As for whether to have the users enter bids as an html form vs in their comments, regardless of my personal opinion on the matter, I think it would be worth implementing both ends of it regardless.  Having the ability to modify/update ANYTHING in the system from our end is a must, regardless of whether we can/should automate it from the user's end as well.  Once we have a basic system up and running, we can discuss whether such additions would be a good thing or not.

*EDIT*

Another possibility with a custom system is allowing multiple people to make updates at a given time (i.e. not have to go through 1 person).  For example, if somebody gets a request in an IRC PM, they could make the changes on their system without having to go through someone else.
Edit history:
UraniumAnchor: 2011-01-20 06:22:17 pm
UraniumAnchor: 2011-01-20 06:21:42 pm
Not a walrus
The main issue I have is that getting that sort of thing working would be a lot of work for not that much return. When I was running the donation app the biggest headache for me was having to constantly scroll the chipin page to find new things. Getting a webform system from the donor's end working reliably would take a stress test that we probably can't realistically do until the system is live and that's a recipe for disaster.

I mean, hell, look at what the rotating banner did when 3000 people were trying to pile onto the front page at the same time.
gamelogs.org
;-[

safe to say if i do the page again next year i'll just write that script myself.
I think the main reason we don't want to use chip-in is in fact because it didn't scale well to the volume of donations we received. 

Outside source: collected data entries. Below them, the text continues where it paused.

(* ===== verification/FdtPath.v ===== *)
(** * lib/libfdt: resolving paths

    [fdt_path_offset_namelen] against the resolution of a path in the tree: the
    components between slashes are looked up one after the other; a path that
    does not begin with a slash begins with an alias, a property of /aliases
    whose value is the path of a node. *)

From S2P Require Import Prelude.
From S2P Require Import CMem.
From S2P Require Import CString.
From S2P Require Import CStringSpec.
From S2P Require Import Fdt.
From S2P Require Import FdtRo.
From S2P Require Import FdtProps.
From S2P Require Import FdtTree.
From S2P Require Import FdtWalk.

(** ** Paths *)

Definition no_slash (s : list Z) : Prop := Forall (λ c, c ≠ c_slash) s.

(** The components of a path: the non-empty parts between slashes; [cur] is the
    part read so far. *)
Fixpoint split_path (cur pth : list Z) : list (list Z) :=
  match pth with
  | [] => match cur with [] => [] | _ => [cur] end
  | c :: pth =>
      if c =? c_slash then match cur with [] => split_path [] pth | _ => cur :: split_path [] pth end
      else split_path (cur ++ [c]) pth
  end.
Definition components (pth : list Z) : list (list Z) := split_path [] pth.

Fixpoint resolve (n : node) (cs : list (list Z)) : option node :=
  match cs with
  | [] => Some n
  | c :: cs => subnode n c ≫= λ k, resolve k cs
  end.

Lemma split_path_cur cur c pth : no_slash c →
  split_path cur (c ++ pth) = split_path (cur ++ c) pth.
Proof.
  intros Hc. revert cur. induction Hc as [|x c Hx _ IH]; intros cur; [by rewrite app_nil_r|]. cbn [app split_path].
  rewrite (proj2 (Z.eqb_neq _ _)) by done. rewrite IH. by rewrite <- app_assoc.
Qed.

Lemma components_slash pth : components (c_slash :: pth) = components pth.
Proof. done. Qed.

(** A first component and what follows it. *)
Lemma components_cons c pth : no_slash c → c ≠ [] → (pth = [] ∨ head pth = Some c_slash) →
  components (c ++ pth) = c :: components pth.
Proof.
  intros Hc Hne Hp. unfold components. rewrite split_path_cur by done. cbn [app]. destruct pth as [|x pth]; cbn [split_path].
  - by destruct c.
  - destruct Hp as [?|[= ->]]; [done|]. rewrite Z.eqb_refl. by destruct c.
Qed.

Lemma components_repeat k pth : components (replicate k c_slash ++ pth) = components pth.
Proof. induction k as [|k IH]; [done|]. exact IH. Qed.

(** Any path: slashes, then a component, then the rest. *)
Lemma path_shape pth : ∃ k c rest, pth = replicate k c_slash ++ c ++ rest ∧ no_slash c ∧
  (c = [] → rest = []) ∧ (rest = [] ∨ head rest = Some c_slash).
Proof.
  induction pth as [|x pth (k & c & rest & -> & Hc & Hne & Hr)]; [by exists 0%nat, [], []; repeat split; try constructor; auto|].
  destruct (decide (x = c_slash)) as [->|Hx]; [by exists (S k), c, rest|]. destruct k as [|k].
  - exists 0%nat, (x :: c), rest. repeat split; [by constructor|done|done].
  - exists 0%nat, [x], (replicate (S k) c_slash ++ c ++ rest). repeat split; [by repeat constructor|done|by right].
Qed.

Section path.
Context (m : memory) (fdt : Z) (blob : list Z) (Hblob : bytes m fdt blob) (Hsize : 40 ≤ Z.of_nat (length blob)).
Context (ver tot : Z) (L : layout) (Hok : header_ok m fdt ver tot (l_struct L) (l_limit L)).
Context (Htot : tot ≤ Z.of_nat (length blob)) (Hver : 16 ≤ ver) (Hlt : tot < INT32_MAX).
Local Abbreviation holds := (holds m fdt L).

(** ** Scanning *)

Lemma skip_slashes_spec f k p pth : bytes m p (replicate k c_slash ++ pth) → head pth ≠ Some c_slash → (k < f)%nat →
  (k = 0%nat → pth ≠ []) →
  skip_slashes m f p (p + Z.of_nat (k + length pth)) = Ret (p + Z.of_nat k, bool_decide (pth = [])).
Proof.
  revert k p. induction f as [|f IH]; intros k p Hb Hh Hf Hne; [lia|]. cbn [skip_slashes]. destruct k as [|k]; cbn [replicate app] in Hb.
  - destruct pth as [|x pth]; [by destruct Hne|]. rewrite (ldc_ldb _ _ _ (ldb_bytes _ _ _ _ Hb)). cbn [bind].
    change c_slash with (s8 c_slash). rewrite char_eq by (by destruct Hb as (_ & ? & _)). change (u8 c_slash) with c_slash.
    rewrite (proj2 (Z.eqb_neq x c_slash)) by (intros ->; done). rewrite Z.add_0_r. done.
  - rewrite (ldc_ldb _ _ _ (ldb_bytes _ _ _ _ Hb)). cbn [bind]. change (s8 c_slash) with c_slash. rewrite Z.eqb_refl.
    destruct Hb as (_ & _ & _ & Hb). destruct (Z.eqb_spec (p + 1) (p + Z.of_nat (S k + length pth))).
    + destruct pth; [|cbn in *; lia]. rewrite bool_decide_true by done. do 2 f_equal. cbn in *. lia.
    + replace (p + Z.of_nat (S k + length pth)) with (p + 1 + Z.of_nat (k + length pth)) by lia.
      rewrite IH; [do 2 f_equal; lia|done|done|lia|]. intros -> ->. cbn in *. lia.
Qed.

Lemma memchr_component p c rest : bytes m p (c ++ rest) → no_slash c → (rest = [] ∨ head rest = Some c_slash) →
  ∃ q, memchr m p c_slash (Z.of_nat (length (c ++ rest))) = Ret q ∧
       (if q =? 0 then p + Z.of_nat (length (c ++ rest)) else q) = p + Z.of_nat (length c).
Proof.
  intros Hb Hc Hr. rewrite (memchr_spec _ _ _ _ _ Hb eq_refl). eexists. split; [done|]. change (u8 c_slash) with c_slash.
  rewrite list_find_app_r by (by apply list_find_None). destruct rest as [|x rest]; cbn; [by rewrite app_nil_r|].
  destruct Hr as [?|[= ->]]; [done|]. rewrite decide_True by done. cbn. apply bytes_app in Hb as [_ (_ & _ & Ha%addr_ok_iff & _)].
  rewrite (proj2 (Z.eqb_neq _ 0)) by lia. lia.
Qed.

(** ** Nodes below a node *)

Lemma holds_kid o n l k : 0 ≤ o → holds o (flat n ++ l) → k ∈ n_kids n → ∃ o' l', 0 ≤ o' ∧ holds o' (flat k ++ l').
Proof.
  destruct n as [off e s ps ks]. cbn [flat n_kids]. intros H0 Hh (k1 & k2 & ->)%list_elem_of_split.
  rewrite flat_map_app in Hh. cbn [flat_map] in Hh. rewrite app_comm_cons in Hh. rewrite <- !app_assoc in Hh.
  apply holds_app in Hh as (o1 & ? & Hh). apply holds_app in Hh as (o2 & ? & Hh). exists o2, (flat_map flat k2 ++ [(e, T_END_NODE)] ++ l). split; [lia|done].
Qed.

Lemma subnode_kid n c k : subnode n c = Some k → k ∈ n_kids n.
Proof. unfold subnode. intros [Hin _]%List.find_some. by apply list_elem_of_In. Qed.

Lemma node_off o n l : holds o (flat n ++ l) → 0 ≤ n_off n.
Proof. destruct n as [off e s ps ks]. cbn [flat app n_off]. intros Hh. by apply (holds_off m fdt L o []) in Hh as [? _]. Qed.

(** ** Following a path *)

(** A node of the blob, or none, as an offset. *)
Definition at_node (r : option node) : Z := or_notfound (n_off <$> r).
Definition in_blob (r : option node) : Prop :=
  match r with Some n => ∃ o l, 0 ≤ o ∧ holds o (flat n ++ l) | None => True end.

Lemma subnode_offset_spec r name nm : in_blob r → bytes m name nm →
  fdt_subnode_offset_namelen m fdt (at_node r) name (Z.of_nat (length nm)) = Ret (at_node (r ≫= λ n, subnode n nm)).
Proof.
  intros Hr Hnm. destruct r as [n|].
  - destruct Hr as (o & l & H0 & Hh). by eapply subnode_holds.
  - unfold fdt_subnode_offset_namelen. erewrite FDT_RO_PROBE_ok by done. done.
Qed.

Lemma in_blob_subnode r nm : in_blob r → in_blob (r ≫= λ n, subnode n nm).
Proof.
  destruct r as [n|]; [|done]. intros (o & l & H0 & Hh). cbn. destruct (subnode n nm) as [k|] eqn:E; [|done].
  eapply holds_kid; [done..|]. by eapply subnode_kid.
Qed.

Lemma at_node_neg r : in_blob r → (at_node r <? 0) = bool_decide (r = None).
Proof.
  destruct r as [n|]; [|done]. intros (o & l & _ & Hh). rewrite bool_decide_false by done. apply Z.ltb_ge. by eapply node_off.
Qed.

Lemma path_loop_spec f r p pth : in_blob r → bytes m p pth → (length pth < f)%nat →
  path_loop m f fdt (at_node r) p (p + Z.of_nat (length pth)) = Ret (at_node (r ≫= λ n, resolve n (components pth))).
Proof.
  revert r p pth. induction f as [|f IH]; intros r p pth Hr Hb Hf; [lia|]. cbn [path_loop].
  destruct (path_shape pth) as (k & c & rest & E & Hc & Hce & Hrest).
  destruct (decide (pth = [])) as [Hnil|Hnil].
  { rewrite Hnil. cbn. rewrite Z.add_0_r, Z.ltb_irrefl. by destruct r. }
  assert (0 < length pth)%nat by (destruct pth; [done|cbn; lia]). rewrite (proj2 (Z.ltb_lt _ _)) by lia.
  subst pth. pose proof (bytes_fuel _ _ _ Hb) as Hfuel. rewrite length_app, length_replicate in *.
  rewrite (skip_slashes_spec _ k p (c ++ rest)); [|done| |lia|intros -> ?; by destruct Hnil].
  2:{ destruct c as [|x c]; [by rewrite Hce|]. cbn. intros [= ->]. by apply Forall_cons in Hc as [? _]. }
  cbn [bind]. rewrite components_repeat. case_bool_decide as Hcr.
  { rewrite Hcr. by destruct r. }
  assert (Hc0 : c ≠ []) by (intros ->; by rewrite Hce in Hcr). rewrite components_cons by done.
  apply bytes_app in Hb as [_ Hb]. rewrite length_replicate in Hb.
  destruct (memchr_component _ _ _ Hb Hc Hrest) as (q & Eq & Hq).
  replace (p + Z.of_nat (k + length (c ++ rest)) - (p + Z.of_nat k)) with (Z.of_nat (length (c ++ rest))) by lia.
  replace (p + Z.of_nat (k + length (c ++ rest))) with (p + Z.of_nat k + Z.of_nat (length (c ++ rest))) by lia.
  rewrite Eq. cbn [bind]. rewrite Hq. apply bytes_app in Hb as [Hb1 Hb2].
  replace (p + Z.of_nat k + Z.of_nat (length c) - (p + Z.of_nat k)) with (Z.of_nat (length c)) by lia.
  rewrite (subnode_offset_spec _ _ _ Hr Hb1). cbn [bind]. rewrite at_node_neg by (by apply in_blob_subnode).
  assert (Hres : (r ≫= λ n, resolve n (c :: components rest)) = (r ≫= λ n, subnode n c) ≫= λ n, resolve n (components rest)) by (by destruct r).
  rewrite Hres. case_bool_decide as Hn; [by rewrite Hn|]. rewrite length_app in *.
  replace (p + Z.of_nat k + Z.of_nat (length c + length rest)) with (p + Z.of_nat k + Z.of_nat (length c) + Z.of_nat (length rest)) by lia.
  apply IH; [by apply in_blob_subnode|done|]. destruct c; [done|]. cbn in *. lia.
Qed.

(** ** Absolute paths and aliases *)

Context (Hstrings : fdt_off_dt_strings m fdt = Ret (l_strings L)) (Hnstrings : fdt_size_dt_strings m fdt = Ret (l_nstrings L)).
Context (root : node) (Hroot : holds_tree m fdt L root) (Hoff : n_off root = 0).
Context (lit_aliases : Z) (aliases : list Z) (Hlit : cstr m lit_aliases (c_slash :: aliases)).
Context (Hlen : Z.of_nat (length aliases) < 2 ^ 30).

Lemma root_in_blob : in_blob (Some root).
Proof. destruct Hroot as [e He]. by exists 0, [(e, T_END)]. Qed.

Lemma path_absolute f path pth : bytes m path (c_slash :: pth) →
  path_offset_namelen m lit_aliases (S f) fdt path (Z.of_nat (length (c_slash :: pth))) = Ret (at_node (resolve root (components pth))).
Proof.
  intros Hb. cbn [path_offset_namelen]. erewrite FDT_RO_PROBE_ok by done. rewrite (ldc_ldb _ _ _ (ldb_bytes _ _ _ _ Hb)). cbn [bind].
  change (s8 c_slash =? c_slash) with true. cbn [negb].
  replace 0 with (at_node (Some root)) at 1 by (cbn; by rewrite Hoff).
  apply (path_loop_spec _ (Some root)); [apply root_in_blob|done|by apply bytes_fuel in Hb].
Qed.

Lemma in_blob_resolve n cs : in_blob (Some n) → in_blob (resolve n cs).
Proof.
  revert n. induction cs as [|c cs IH]; intros n Hn; [done|]. cbn [resolve]. pose proof (in_blob_subnode (Some n) c Hn) as H. cbn in H.
  destruct (subnode n c) as [k|]; [|done]. cbn. by apply IH.
Qed.

(** The property of /aliases with that name. *)
Definition alias (a : list Z) : option property := resolve root (components aliases) ≫= λ n, prop n a.

Lemma path_alias f path a rest : bytes m path (a ++ rest) → no_slash a → a ≠ [] → (rest = [] ∨ head rest = Some c_slash) →
  path_offset_namelen m lit_aliases (S (S f)) fdt path (Z.of_nat (length (a ++ rest))) =
  match alias a with
  | None => Ret (- FDT_ERR_BADPATH)
  | Some p =>
      let* l := strlen m (fdt + l_struct L + (p_off p + 12)) in
      let* offset := path_offset_namelen m lit_aliases (S f) fdt (fdt + l_struct L + (p_off p + 12)) (s32 l) in
      path_loop m (fuel m) fdt offset (path + Z.of_nat (length a)) (path + Z.of_nat (length (a ++ rest)))
  end.
Proof.
  intros Hb Ha Hne Hr. remember (S f) as f' eqn:Ef. cbn [path_offset_namelen]. erewrite FDT_RO_PROBE_ok by done.
  assert (Hc : ∃ c, ldc m path = Ret c ∧ (c =? c_slash) = false).
  { destruct a as [|x a]; [done|]. cbn [app] in Hb. rewrite (ldc_ldb _ _ _ (ldb_bytes _ _ _ _ Hb)). eexists. split; [done|].
    change c_slash with (s8 c_slash). rewrite char_eq by (by destruct Hb as (_ & ? & _)). apply Forall_cons in Ha as [Ha _]. by apply Z.eqb_neq. }
  destruct Hc as (c & -> & Hc). cbn [bind]. rewrite Hc. cbn [negb].
  destruct (memchr_component _ _ _ Hb Ha Hr) as (q & -> & Hq). cbn [bind]. rewrite Hq.
  rewrite (strlen_spec _ _ _ Hlit). cbn [bind]. rewrite s32_small by (cbn; lia).
  subst f'. rewrite (path_absolute f lit_aliases aliases) by (by apply (bytes_app _ _ (c_slash :: aliases) [0]), (proj1 Hlit)). cbn [bind].
  pose proof (in_blob_resolve root (components aliases) root_in_blob) as Hal. rewrite at_node_neg by done. unfold alias.
  destruct (resolve root (components aliases)) as [n|]; [|done]. rewrite bool_decide_false by done. cbn [mbind option_bind].
  replace (path + Z.of_nat (length a) - path) with (Z.of_nat (length a)) by lia. apply bytes_app in Hb as [Hb _].
  destruct Hal as (o & l & H0 & Hh). change (at_node (Some n)) with (n_off n). erewrite getprop_holds by done. cbn [bind].
  destruct (prop n a) as [p|] eqn:Ep; [|done]. cbn [value_of].
  rewrite (proj2 (Z.eqb_neq _ 0)); [done|]. eapply value_bytes in Ep as (_ & ? & _); [|done..]. eapply offset_ptr_nonnull; done || lia.
Qed.

(** The value of an alias is the string [s]. *)
Lemma alias_value a p s : alias a = Some p → p_val p = s ++ [0] → chars s →
  cstr m (fdt + l_struct L + (p_off p + 12)) s ∧ Z.of_nat (length s) < 2 ^ 31.
Proof.
  unfold alias. pose proof (in_blob_resolve root (components aliases) root_in_blob) as Hal.
  destruct (resolve root (components aliases)) as [n|]; [|done]. cbn. intros Ep Ev Hs. destruct Hal as (o & l & H0 & Hh).
  eapply value_bytes in Ep as (Hb & ? & Hl); [|done..]. rewrite Ev in Hb, Hl. rewrite length_app in Hl. pose proof (lim_int m fdt _ _ _ _ Hok). split; [done|lia].
Qed.
End path.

Getting a webform system working is not at all difficult, and it has roughly the same overhead as a page request plus one or two database lookups on the server side.  I don't think that we're going to be hitting any major limits, especially since its not 3000 people donating at once, its like, maybe 30 max.  Implementing the user view of the current bid status will probably require more server overhead (number of people refreshing that page versus number of people actually donating at once), and we've already decided that is an essential feature. 

I guess what I'm saying is, once we have the current bid status implemented (i.e. have web-pages accessing a db containing the donation info and such), its a very small step towards just having the system do the donation insertions for us.  I don't really know what else to say to alleviate your fears, other than why don't we at least try it and see where it goes.